Thursday, July 18, 2024

MAI’s Parent Galway Launches Sports and Entertainment Platform -Dlight News

Galway Holdings, the majority owner of MAI Capital Management, a Cleveland, Ohio-based RIA with $22.5 billion in assets, has launched GalwayPlus Sports + Entertainment, a new brand that will provide wealth and risk management to individuals, teams, leagues and organizations in the sports and entertainment industries.

Will Wilson, former CEO and general secretary of the U.S. Soccer Federation, who joined Galway in 2022 as chief corporate development officer, global sports and sustainability, will lead the new initiative. Jay Williams, former NBA player with the Chicago Bulls, ESPN talent and co-founder and chairman of Improbable Media, will also play a role in the development of GalwayPlus. Williams’ portfolio company has stakes in Galway.

Wilson explained GalwayPlus as an “ecosystem” that links together the many businesses across Galway, which include retail insurance, wholesale insurance and wealth management verticals. The wealth management vertical consists of MAI, which has grown significantly since entering the M&A arena in the summer of 2019 and has a large sports and entertainment business.

Galway’s businesses previously operated independently, but GalwayPlus aims to combine them in a coordinated way. MAI’s clients, for instance, may have needs that another vertical can help serve.

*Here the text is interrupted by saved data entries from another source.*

(** C6 (amended): the year columns of the detected header are, from left
    to right, the cells among the first 30 of the header row that hold a
    year which no cell to their left holds; the Periods of an emitted block
    are those of the year columns that some data row of the block feeds with
    a number, in the left-to-right order of the columns, one for each, and
    no other; the date of each is its year followed by -12-31; no year
    comes twice and they ascend by year when the header does.  A header row
    2025, 2026, 2027 with data under each year gives the dates 2025-12-31,
    2026-12-31, 2027-12-31 in that order. *)
Theorem C6_periods_follow_header_columns :
  (forall cy ws s e n m,
      model (parseBlock cy ws s e n) = Some m ->
      let e' := Z.min e (rowCount ws + 1) in
      let lc := findLabelColumn ws s e' in
      exists yi,
        detectedHeader ws s e' yi
        /\ yearCols yi = firstYearColumns ws (headerRow yi)
        /\ (forall c y, In (mkYearCol c y) (yearCols yi)
                        <-> isFirstOfItsYear ws (headerRow yi) c y)
        /\ leftToRight (yearCols yi)
        /\ distinctYears (map yc_year (yearCols yi))
        /\ map stamp (periods m)
           = map (fun yc => stampOfYear (yc_year yc))
                 (filter (fun yc => columnHasData cy ws lc yi s e' (col yc))
                         (yearCols yi))
        /\ distinctYears (map year (periods m))
        /\ Forall (fun p => period_date p
                            = numberToString (year p) ++ u "-12-31")
                  (periods m)
        /\ (ascendingYears (map yc_year (yearCols yi)) ->
            ascendingYears (map year (periods m))))
  /\
  (forall cy,
      option_map (fun m => map period_date (periods m))
                 (model (parseBlock cy sheetThreeYears 1 3 (u "Plan")))
      = Some [u "2025-12-31"; u "2026-12-31"; u "2027-12-31"]).
Proof.
  split.
  - intros cy ws s e n m Hm. cbv zeta.
    destruct (parseBlock_periods cy ws s e n m Hm) as (yi & Hd & HF).
    cbv zeta in HF.
    destruct (detectedHeader_props _ _ _ _ Hd) as (L & D & _).
    pose proof (detectedHeader_first _ _ _ _ Hd) as Hfirst.
    set (e' := Z.min e (rowCount ws + 1)) in *.
    set (lc := findLabelColumn ws s e') in *.
    set (fed := filter (fun yc => columnHasData cy ws lc yi s e' (col yc))
                       (yearCols yi)) in *.
    assert (St : map stamp (periods m)
                 = map (fun yc => stampOfYear (yc_year yc)) fed).
    { clear - HF. induction HF as [|p yc ps ycs (E & _) _ IH]; simpl;
        [reflexivity|]. now rewrite E, IH. }
    assert (Ey : map year (periods m) = map yc_year fed).
    { replace (map year (periods m)) with (map fst (map stamp (periods m)))
        by (rewrite map_map; reflexivity).
      rewrite St, map_map. reflexivity. }
    exists yi. split; [exact Hd|]. split; [exact Hfirst|].
    split; [intros c y; rewrite Hfirst; apply firstYearColumns_spec|].
    split; [exact L|]. split; [exact D|]. split; [exact St|].
    split; [|split].
    + rewrite Ey. unfold fed, distinctYears in *. now apply pairs_map_filter.
    + apply Forall_forall. intros p Hin.
      apply (in_map stamp) in Hin. rewrite St in Hin.
      apply in_map_iff in Hin as (yc & Es & _).
      unfold stamp, stampOfYear in Es. now injection Es as <- <-.
    + intros Asc. rewrite Ey. unfold fed, ascendingYears in *.
      now apply sorted_map_filter.
  - intros cy. vm_compute. reflexivity.
Qed.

“Those individuals have other needs, quite frankly, and many of them will bleed into the risk or the insurance space, whether that’s life insurance, whether that’s disability, whether that’s tax-advantaged products that they’re thinking of, whether that’s other businesses they have that may need insurance needs that they hadn’t previously thought about,” Wilson said.

“We’re able to solve complex client issues across both wealth and risk, and bring the expertise we have to bear literally to every corner of the sports and entertainment industry.”

Wilson expects to use his 30-year career in sports to build the new brand. Prior to his time at the U.S. Soccer Federation, he worked at Wasserman Media Group, a sports marketing and talent management company. He also had previous stints at Major League Soccer and the National Football League.

Athletes come into their fortunes at a much quicker pace and earlier time frame than the general population, which tends to gain wealth at an older age after a career of working over a period of time, Wilson said.

“It happens faster,” he said. “Their needs are different; they’re more accelerated. The need to have really good advice—both from the wealth perspective as well as the risk mitigation/insurance perspective—and how to think about themselves as a business unto themselves is at a much earlier timeframe.”